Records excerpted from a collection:

^^^^^^^^

#[local] Open Scope string_scope.
#[local] Open Scope list_scope.

(** ** Values, messages and outcomes *)

(** ValidatorValue: the type says string, the code also meets undefined and null. *)
Inductive value := Undefined | Null | Str (s : jsstr).

(** i18n.global.t(key, args) *)
Record message := Msg { msg_key : string; msg_args : list jsstr }.
Definition t (key : string) : message := Msg key [].

Inductive outcome :=
| Throws
| Calls (cs : list (option message)).

Definition validator := value -> outcome.

Definition accept : outcome := Calls [None].
Definition reject (m : message) : outcome := Calls [Some m].

(** value === '' || typeof value === 'undefined' || value == null *)
Definition missing (v : value) : bool :=
  match v with Undefined | Null => true | Str s => negb (truthy s) end.

(** reg.test(value): the string an expression tests; undefined and null are
    tested as their names. *)
Definition text (v : value) : jsstr :=
  match v with Undefined => js "undefined" | Null => js "null" | Str s => s end.
Definition test (r : re) (v : value) : bool := matches r (text v).
(** value !== '' *)
Definition nonempty (v : value) : bool :=
  match v with Str s => truthy s | _ => true end.

(** Some call of the validator carries an error, or it throws. *)
Definition accepts (o : outcome) : bool :=
  match o with Throws => false | Calls cs => forallb (fun c => match c with None => true | Some _ => false end) cs end.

^^^^^^^^

# YOUR ASSIGNMENT
Your answer is to contain exactly the lines from the one holding "Definition accepts (o" to the end of the entries, with no other line.

# TASK RESPONSE
Definition accepts (o : outcome) : bool :=
  match o with Throws => false | Calls cs => forallb (fun c => match c with None => true | Some _ => false end) cs end.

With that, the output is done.